Laurence Tubiana a également occupé plusieurs postes académiques et universitaires, notamment à Sciences Po et en tant que professeur de Relations Internationales à l’Université Columbia de New York. Elle est membre de nombreux conseils d’administration et comités scientifiques, dont le Comité chinois pour l’Environnement et le Développement International (CCICED).

Fatimata Wane est journaliste spécialiste du continent africain. Elle débute sa carrière au sein de l'équipe de 90 Minutes à Canal + où elle fait ses premières armes dans l'investigation aux côtés de Paul Moreira. Puis elle passe en presse écrite notamment au sein de la rédaction d’Africa International où elle réalise de nombreux articles qui feront la une. En 2006, elle rejoint à sa création, la rédaction de France 24, où elle exerce plusieurs métiers, dont chef d'édition, Newscoord au sein des échanges internationaux, chroniqueur, envoyée spéciale, reporter, sur des sujets différents autour de l’Afrique.

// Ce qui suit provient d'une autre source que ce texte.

(* ===== verification/PluginManager.v ===== *)
(** * The plugin manager: [luminated/src/plugins/]

    Which plugins are loaded, what each reports, which plugin drives which device, and
    the operations that change that: loading at startup ([loading.rs]), topology
    re-pulls, unloads and reloads ([topology.rs]), and managed activation
    ([managed.rs]).  After startup an operation is a [pm_op], the sequence of its
    critical sections and of its calls of plugin hosts, between which other operations
    run; [alone] runs one without interruption.  Their interleavings are in
    [PluginRuns.v].  Plugin hosts are separate processes, so a host's answer comes from
    outside, and so does the random identifier of a newly started plugin.  The operations
    on shared-memory streams ([streams.rs]) are functions here, for the tasks that use
    them, and sequences of critical sections in [PluginRuns.v]; logging, the contents of
    the shared-memory segments, and the catalogue fields these operations do not read are
    left out. *)

From S2P Require Import Prelude Model Daemon Topology Descriptors Normalize Ownership.

(** ** State *)

Record LoadedPlugin := { lp_id : LoadedPluginId; lp_metadata : LoadedPluginMetadata }.
Definition lp_name (p : LoadedPlugin) : string := lpm_name (lp_metadata p).

Inductive PluginRuntimeState :=
| Runtime_Inactive
| Runtime_Loading
| Runtime_Loaded
| Runtime_Failed (diagnostic : Text).
#[export] Instance PluginRuntimeState_eq : EqDecision PluginRuntimeState.
Proof. solve_decision. Defined.

Record PluginCatalogueEntry := {
  pce_name : string;
  pce_version : string;
  pce_path : string;
  pce_required : bool;
  pce_effective_enabled : bool;
  pce_effective_reconciliation : option ReconciliationPolicy;
  pce_runtime : PluginRuntimeState
}.

Record PluginTopologyState := {
  pts_descriptors_by_plugin : list (LoadedPluginId * list DeviceDescriptor);
  pts_owner_by_device : gmap string LoadedPluginId
}.

(** A daemon-published stream, without its ports. *)
Record ActiveShmStream := {
  ass_generation : Z;
  ass_format : ShmPixelFormat;
  ass_connection_epoch : Z
}.

(** The streams are keyed by the rendered target; of a client-published one the
    generation is kept. *)
Record PluginManager := {
  pm_catalogue : list PluginCatalogueEntry;
  pm_loaded : list LoadedPlugin;
  pm_topology : PluginTopologyState;
  pm_shm : gmap string ActiveShmStream;
  pm_shm_client : gmap string Z
}.

Definition set_catalogue (pm : PluginManager) (v : list PluginCatalogueEntry) : PluginManager :=
  let 'Build_PluginManager _ b c d e := pm in Build_PluginManager v b c d e.
Definition set_loaded (pm : PluginManager) (v : list LoadedPlugin) : PluginManager :=
  let 'Build_PluginManager a _ c d e := pm in Build_PluginManager a v c d e.
Definition set_topology (pm : PluginManager) (v : PluginTopologyState) : PluginManager :=
  let 'Build_PluginManager a b _ d e := pm in Build_PluginManager a b v d e.
Definition set_shm (pm : PluginManager) (v : gmap string ActiveShmStream) : PluginManager :=
  let 'Build_PluginManager a b c _ e := pm in Build_PluginManager a b c v e.
Definition set_shm_client (pm : PluginManager) (v : gmap string Z) : PluginManager :=
  let 'Build_PluginManager a b c d _ := pm in Build_PluginManager a b c d v.

Record TopologyReconcile := {
  tr_devices : list Device;
  tr_changed_devices : list DeviceId
}.

Definition set_runtime (entry : PluginCatalogueEntry) (runtime : PluginRuntimeState) :
    PluginCatalogueEntry :=
  let 'Build_PluginCatalogueEntry a b c d e f _ := entry in
  Build_PluginCatalogueEntry a b c d e f runtime.

(** The first entry of the name. *)
Fixpoint update_entry (name : string) (runtime : PluginRuntimeState)
    (l : list PluginCatalogueEntry) : list PluginCatalogueEntry :=
  match l with
  | [] => []
  | entry :: l =>
      if bool_decide (pce_name entry = name) then set_runtime entry runtime :: l
      else entry :: update_entry name runtime l
  end.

Aujourd'hui, toujours au sein de cette rédaction, elle continue d'être force de propositions sur les sujets politiques, économiques, sociétaux mais surtout culturels autour du continent africain. Elle a reçu le prix Mondiapress 2018 qui récompense le meilleur journaliste de l'année ayant le mieux mis en valeur la culture africaine. Remis par une association de presse au siège de l'UNESCO.

Aujourd’hui, elle présente le Journal de l’Afrique de France 24 tous les vendredis et une émission mensuelle sur le web de débats autour des enjeux africains, “La Grande Palabre”. En 2019, elle fonde autour d’acteurs culturels de premier plan AAC55 | Action Africa C ulture, une initiative panafricaine dédiée à la promotion de la culture en Afrique. AAC55 souhaite œuvrer à la mise en place d’un réseau d’acteurs culturels pluridisciplinaire et international, primordial à l’essor des industries culturelles et créatives. Ce projet aboutira au plus grand sommet africain de la culture co-organisée avec l’UNESCO en décembre 2021.